Doug Ramspeck
(photo by Michael Ayers)

Where We Come From

Doug Ramspeck

Swamp Dusk

The old women are gossiping about the river.
They are imagining their bodies carried
by the current beneath the oxbow bridge,
dragged into the bottomlands.
It is dead summer now. The air is thick
and unwieldy as loam. Old men
are dragging catfish from the water
and slicing off their heads. The cypresses
are drooping like the veil of life.
The old women are thinking of the body’s
loneliness.
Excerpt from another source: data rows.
(** [strip] against the words of the specification: the stripped text is
    the result of [strip], and nothing else is. *)
Lemma In_chr_in (c : ascii) (chars : str) : In c chars <-> chr_in c chars = true.
Proof.
  unfold chr_in. rewrite existsb_exists. split.
  - intros H. exists c. split; [exact H | apply chr_eqb_refl].
  - intros [x [Hx E]]. apply chr_eqb_eq in E. subst x. exact Hx.
Qed.

Lemma not_In_chr_in (c : ascii) (chars : str) : ~ In c chars <-> chr_in c chars = false.
Proof.
  rewrite In_chr_in. destruct (chr_in c chars); split; congruence.
Qed.

Lemma strip_stripped (chars s : str) : Spec.stripped chars s (strip chars s).
Proof.
  destruct (strip_spec chars s) as [l [t [E [Hl [Ht [Hh Hl']]]]]].
  exists l, t. split; [exact E|]. split; [|split; [|split]].
  - apply (Forall_impl _ (fun c H => proj2 (In_chr_in c chars) H) Hl).
  - apply (Forall_impl _ (fun c H => proj2 (In_chr_in c chars) H) Ht).
  - intros c u Ec. apply not_In_chr_in. apply (Hh c u Ec).
  - intros u c Ec. apply not_In_chr_in. apply (Hl' u c Ec).
Qed.

Lemma lstrip_all (chars s : str) :
  Forall (fun c => chr_in c chars = true) s -> lstrip chars s = [].
Proof.
  induction 1 as [|c s Hc _ IH]; simpl; [reflexivity|]. rewrite Hc. exact IH.
Qed.

Lemma strip_all (chars s : str) :
  Forall (fun c => chr_in c chars = true) s -> strip chars s = [].
Proof.
  intros H. unfold strip, rstrip. rewrite (lstrip_all chars s H). reflexivity.
Qed.

Lemma lstrip_app (chars l : str) (c : ascii) (u : str) :
  Forall (fun x => In x chars) l -> ~ In c chars ->
  lstrip chars (l ++ c :: u) = c :: u.
Proof.
  intros Hl Hc. induction Hl as [|x l Hx _ IH]; simpl.
  - apply not_In_chr_in in Hc. rewrite Hc. reflexivity.
  - apply In_chr_in in Hx. rewrite Hx. exact IH.
Qed.

Lemma stripped_strip (chars s r : str) :
  Spec.stripped chars s r -> r = strip chars s.
Proof.
  intros [l [t [E [Hl [Ht [Hh Hl']]]]]]. subst s.
  destruct r as [|c u].
  - symmetry. apply strip_all. simpl. apply Forall_app. split.
    + apply (Forall_impl _ (fun c H => proj1 (In_chr_in c chars) H) Hl).
    + apply (Forall_impl _ (fun c H => proj1 (In_chr_in c chars) H) Ht).
  - unfold strip, rstrip.
    change (l ++ (c :: u) ++ t) with (l ++ c :: (u ++ t)).
    rewrite (lstrip_app chars l c (u ++ t) Hl (Hh c u eq_refl)).
    change (c :: u ++ t) with ((c :: u) ++ t).
    destruct (exists_last (l := c :: u) ltac:(discriminate)) as [v [d Ev]].
    rewrite Ev in *. rewrite !rev_app_distr. simpl.
    rewrite (lstrip_app chars (rev t) d (rev v) (Forall_rev Ht) (Hl' v d eq_refl)).
    simpl. rewrite rev_involutive. reflexivity.
Qed.

(** [lower] against the table of capital and small letters. *)
Lemma lower_letter_iff (c l : ascii) : Spec.lower_letter c l <-> l = lower_chr c.
Proof.
  unfold Spec.lower_letter. split.
  - intros [H | [H ->]].
    + vm_compute in H.
      repeat (destruct H as [H | H]; [injection H as <- <-; reflexivity|]).
      destruct H.
    + destruct c as [[|] [|] [|] [|] [|] [|] [|] [|]];
        first [reflexivity | exfalso; apply H; apply In_chr_in; reflexivity].
  - intros ->.
    destruct c as [[|] [|] [|] [|] [|] [|] [|] [|]];
      first [ right; split; [apply not_In_chr_in; reflexivity | reflexivity]
            | left; vm_compute; repeat (first [left; reflexivity | right]) ].
Qed.

Lemma lower_cased_iff (s low : str) : Spec.lower_cased s low <-> low = lower s.
Proof.
  unfold Spec.lower_cased, lower. split.
  - induction 1 as [|c l s low Hc _ IH]; simpl; [reflexivity|].
    apply lower_letter_iff in Hc. subst l low. reflexivity.
  - intros ->. induction s as [|c s IH]; simpl; constructor.
    + apply lower_letter_iff. reflexivity.
    + exact IH.
Qed.

(** A keyword is in the lower-cased reply exactly when it is mentioned with
    some casing. *)
Lemma contains_lower_iff (keyword reply : str) :
  contains keyword (lower reply) = true <-> Spec.mentioned keyword reply.
Proof.
  unfold Spec.mentioned, lower. rewrite contains_iff. unfold Spec.occurrence. split.
  - intros [a [b E]].
    apply map_eq_app in E. destruct E as [a0 [r0 [-> [Ea E]]]].
    apply map_eq_app in E. destruct E as [w [b0 [-> [Ew Eb]]]].
    exists a0, w, b0. split; [reflexivity | apply lower_cased_iff; symmetry; exact Ew].
  - intros [a [w [b [-> Hw]]]]. apply lower_cased_iff in Hw. subst keyword.
    exists (map lower_chr a), (map lower_chr b).
    rewrite !map_app. reflexivity.
Qed.

End StringFacts.

(** ** Indexing and dictionaries *)

Section DataFacts.
Import PyData.

Lemma getitem_last (A : Type) (l : list A) (d : A) :
  l <> [] -> getitem l (-1) = Ok (last l d).
Proof.
  intros Hne. destruct (exists_last Hne) as [l' [x ->]].
  unfold getitem. rewrite length_app, last_last. simpl length.
  replace (-1 <? 0) with true by reflexivity. cbv zeta.
  replace (-1 + Z.of_nat (length l' + 1)) with (Z.of_nat (length l')) by lia.
  destruct (Z.of_nat (length l') <? 0) eqn:E1; [apply Z.ltb_lt in E1; lia|].
  destruct (Z.of_nat (length l' + 1) <=? Z.of_nat (length l')) eqn:E2;
    [apply Z.leb_le in E2; lia|].
  simpl. rewrite Nat2Z.id, nth_error_app2 by lia.
  rewrite Nat.sub_diag. reflexivity.
Qed.

Lemma getitem_second (A : Type) (x y : A) (l : list A) :
  getitem (x :: y :: l) 1 = Ok y.
Proof.
  unfold getitem. simpl length. replace (1 <? 0) with false by reflexivity.
  cbv zeta. destruct (Z.of_nat (S (S (length l))) <=? 1) eqn:E;
    [apply Z.leb_le in E; lia|].
  reflexivity.
Qed.

Lemma dict_get_set_same (k v : str) (d : dict) :
  dict_get k (dict_set k v d) = Some v.
Proof.
  induction d as [|[k' v'] d IH]; simpl.
  - replace (Py.str_eqb k k) with true by (symmetry; apply str_eqb_eq; reflexivity).
    reflexivity.
  - destruct (Py.str_eqb k' k) eqn:E; simpl; rewrite E; [reflexivity | exact IH].
Qed.

Lemma dict_get_set_other (k k' v : str) (d : dict) :
  k' <> k -> dict_get k' (dict_set k v d) = dict_get k' d.
Proof.
  intros Hne. induction d as [|[k0 v0] d IH]; simpl.
  - destruct (Py.str_eqb k k') eqn:E; [apply str_eqb_eq in E; congruence | reflexivity].
  - destruct (Py.str_eqb k0 k) eqn:E; simpl.
    + apply str_eqb_eq in E. subst k0.
      destruct (Py.str_eqb k k') eqn:E'; [apply str_eqb_eq in E'; congruence | reflexivity].
    + rewrite IH. reflexivity.
Qed.

(** Setting a key never duplicates it. *)
Lemma dict_set_keys (k v : str) (d : dict) :
  dict_keys (dict_set k v d) =
    if existsb (fun k' => Py.str_eqb k' k) (dict_keys d) then dict_keys d
    else dict_keys d ++ [k].
Proof.
  unfold dict_keys. induction d as [|[k0 v0] d IH]; simpl; [reflexivity|].
  destruct (Py.str_eqb k0 k) eqn:E; simpl; [reflexivity|].
  rewrite IH. destruct (existsb _ (map fst d)); reflexivity.
Qed.

End DataFacts.

(** ** Running effects *)

Section EffFacts.
Context {S : Type}.

Lemma bind_ok {A B} (m : Eff S A) (k : A -> Eff S B) (s s' : S) (a : A) :
  m s = (Ok a, s') -> bind m k s = k a s'.
Proof. unfold bind. intros ->. reflexivity. Qed.

Lemma bind_raise {A B} (m : Eff S A) (k : A -> Eff S B) (s s' : S) (e : exn) :
  m s = (Raise e, s') -> bind m k s = (Raise e, s').
Proof. unfold bind. intros ->. reflexivity. Qed.

Lemma try_except_ok {A} (m : Eff S A) (handler : exn -> Eff S A) (s s' : S) (a : A) :
  m s = (Ok a, s') -> try_except m handler s = (Ok a, s').
Proof. unfold try_except. intros ->. reflexivity. Qed.

Lemma try_except_raise {A} (m : Eff S A) (handler : exn -> Eff S A) (s s' : S) (e : exn) :
  m s = (Raise e, s') -> try_except m handler s = handler e s'.
Proof. unfold try_except. intros ->. reflexivity. Qed.

(** A handler that returns swallows every exception. *)
Lemma try_except_swallow (m : Eff S unit) (s : S) :
  fst (try_except m (fun _ => ret tt) s) = Ok tt.
Proof.
  unfold try_except. destruct (m s) as [[[]|e] s']; reflexivity.
Qed.

End EffFacts.

(** ** The calls on a [WorldModel] of world_model.py *)

Section WorldModelCalls.
Import WorldModel.

Lemma add_fact_run (fact : str) (w : WorldModel.t) :
  wm_add_fact fact w = (Ok tt, add_fact fact w).
Proof. reflexivity. Qed.

Lemma update_hardware_event_run (d : str) (w : WorldModel.t) :
  wm_update_hardware_event d w = (Ok tt, update_hardware_event d w).
Proof. reflexivity. Qed.

Lemma update_user_preference_run (k v : str) (w : WorldModel.t) :
  wm_update_user_preference k v w = (Ok tt, update_user_preference k v w).
Proof. reflexivity. Qed.

Lemma set_state_run (k v : str) (w : WorldModel.t) :
  wm_set_state k v w = (Ok tt, set_state k v w).
Proof. reflexivity. Qed.

Lemma get_summary_run (w : WorldModel.t) :
  wm_get_summary w = (Ok (get_summary w), w).
Proof. reflexivity. Qed.

Lemma update_hardware_state_run (c v : str) (w : WorldModel.t) :
  wm_update_hardware_state c v w = (Raise (AttributeError "update_hardware_state"), w).
Proof. reflexivity. Qed.

End WorldModelCalls.

(** ** Pattern extraction on a [WorldModel] of world_model.py *)

Section Extraction.
Import PyData ChatHandlerWorld.

Local Abbreviation handler := (ChatHandlerWorld.t WorldModel.t).

Lemma set_world_model_same (h : handler) : set_world_model (world_model h) h = h.
Proof. destruct h; reflexivity. Qed.

Lemma set_world_model_twice (w w' : WorldModel.t) (h : handler) :
  set_world_model w (set_world_model w' h) = set_world_model w h.
Proof. reflexivity. Qed.

Lemma keywords_run (text : str) (keywords : list str) (h : handler) :
  for_each keywords (fun keyword =>
     if Py.contains keyword text then
       on_world (wm_update_hardware_event ("Hardware interaction mentioned: " ++ keyword))
     else ret tt) h
  = (Ok tt,
     set_world_model
       (fold_left (fun w keyword =>
                     if Py.contains keyword text
                     then WorldModel.update_hardware_event (mention keyword) w else w)
                  keywords (world_model h)) h).
Proof.
  revert h. induction keywords as [|k ks IH]; intros h.
  - simpl. unfold ret. rewrite set_world_model_same. reflexivity.
  - cbn [for_each fold_left]. destruct (Py.contains k text).
    + erewrite bind_ok by reflexivity. rewrite IH. reflexivity.
    + erewrite bind_ok by reflexivity. rewrite IH. reflexivity.
Qed.

Lemma extraction_run (reply : str) (h : handler) :
  _update_world_model_from_response reply h
  = (Ok tt, set_world_model (extraction reply (world_model h)) h).
Proof.
  unfold _update_world_model_from_response, extraction_try, extraction.
  apply try_except_ok.
  (* the fact *)
  set (w1 := if Py.contains "I learned that" reply
             then WorldModel.add_fact (learned_fact reply) (world_model h)
             else world_model h).
  erewrite bind_ok with (s' := set_world_model w1 h) (a := tt).
  2:{ subst w1. destruct (Py.contains "I learned that" reply).
      - erewrite bind_ok by reflexivity.
        erewrite bind_ok.
        2:{ unfold lift_result.
            rewrite (getitem_last _ (Py.split_nonempty "I learned that" reply) [])
              by apply split_fuel_not_nil.
            reflexivity. }
        reflexivity.
      - unfold ret. rewrite set_world_model_same. reflexivity. }
  (* the preference *)
  set (w2 := if Py.contains "you prefer" (Py.lower reply)
             then WorldModel.update_user_preference "user_preference"
                    (preference_text reply) w1
             else w1).
  erewrite bind_ok with (s' := set_world_model w2 h) (a := tt).
  2:{ subst w2. destruct (Py.contains "you prefer" (Py.lower reply)) eqn:Hc.
      - erewrite bind_ok by reflexivity.
        destruct (split_once_contains _ _ Hc) as [a [b Ho]].
        destruct (split_second_piece "you prefer" (Py.lower reply) a b
                    ltac:(discriminate) Ho) as [rest Es].
        erewrite bind_ok.
        2:{ unfold lift_result. rewrite Es, getitem_second. reflexivity. }
        unfold preference_text. rewrite Es. reflexivity.
      - reflexivity. }
  rewrite keywords_run. reflexivity.
Qed.


Lemma keywords_fold (text : str) (keywords : list str) (w : WorldModel.t) :
  let w' := fold_left (fun w keyword =>
                         if Py.contains keyword text
                         then WorldModel.update_hardware_event (mention keyword) w else w)
                      keywords w in
  WorldModel.facts w' = WorldModel.facts w
  /\ WorldModel.user_preferences w' = WorldModel.user_preferences w
  /\ WorldModel.state w' = WorldModel.state w
  /\ WorldModel.hardware_events w' =
       WorldModel.hardware_events w
       ++ map mention (filter (fun keyword => Py.contains keyword text) keywords).
Proof.
  revert w. induction keywords as [|k ks IH]; intros w; cbn [fold_left filter].
  - cbn. rewrite app_nil_r. repeat split.
  - destruct (Py.contains k text).
    + destruct (IH (WorldModel.update_hardware_event (mention k) w)) as [F [P [S E]]].
      cbv zeta. rewrite F, P, S, E. cbn. rewrite <- app_assoc. repeat split.
    + apply IH.
Qed.

Lemma extraction_facts (reply : str) (w : WorldModel.t) :
  WorldModel.facts (extraction reply w) =
    if Py.contains "I learned that" reply
    then WorldModel.facts w ++ [learned_fact reply] else WorldModel.facts w.
Proof.
  unfold extraction. cbv zeta.
  match goal with |- context [fold_left ?f ?l ?w0] =>
    destruct (keywords_fold (Py.lower reply) l w0) as [F _] end.
  cbv zeta in F. rewrite F.
  destruct (Py.contains "you prefer" (Py.lower reply));
    destruct (Py.contains "I learned that" reply); reflexivity.
Qed.

Lemma extraction_user_preferences (reply : str) (w : WorldModel.t) :
  WorldModel.user_preferences (extraction reply w) =
    if Py.contains "you prefer" (Py.lower reply)
    then dict_set "user_preference" (preference_text reply) (WorldModel.user_preferences w)
    else WorldModel.user_preferences w.
Proof.
  unfold extraction. cbv zeta.
  match goal with |- context [fold_left ?f ?l ?w0] =>
    destruct (keywords_fold (Py.lower reply) l w0) as [_ [P _]] end.
  cbv zeta in P. rewrite P.
  destruct (Py.contains "you prefer" (Py.lower reply));
    destruct (Py.contains "I learned that" reply); reflexivity.
Qed.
Of the spiny softshell buried
in the mud. The river whispers and pulses
beneath the bridge where a young cottonmouth
is swimming with its sulfur-yellow tail.
There are voices in the river.
They make a mournful sound
that is beautiful at dusk. While the blood-red
sky steeps the swamp in glow.

ISBN 1-59661-101-4
35 pages/$9

The poems in Where We Come From are darkly lyrical, with consistently striking and incantatory imagery. These lyrics would be unbearably frightening, with their repetitively insistent view of the natural world as threatening and vindictive, were it not for the poet’s own steady control, an artful order imposed on the madness.
—Joe Benevento,
Poetry Editor, Green Hills Literary Lantern

Where We Come From splays open the muck of memory and lays it on the page. Among the entrails we find a simple and sometimes harsh way of life, longing and regret and an ever-present river that feeds, nurtures and coils through the lives of the people it touches. Ramspeck’s words paint a picture of these people, this time and place with a tincture of bayou magic that leaves the reader wanting more.
—M. Scott Douglass,
Publisher/Editor, Main Street Rag

Doug Ramspeck’s new, often startling collection, Where We Come From, discovers a mythic old country, “lovely” and “dark,” an aboriginal home place. Here flesh and spirit meld—must coexist—often in dreams grounded in rich, natural imagery as in “First Fire”: “…bodies dissolved and turned/to leaf meal [and] bones stood up as tree limbs/in the night.”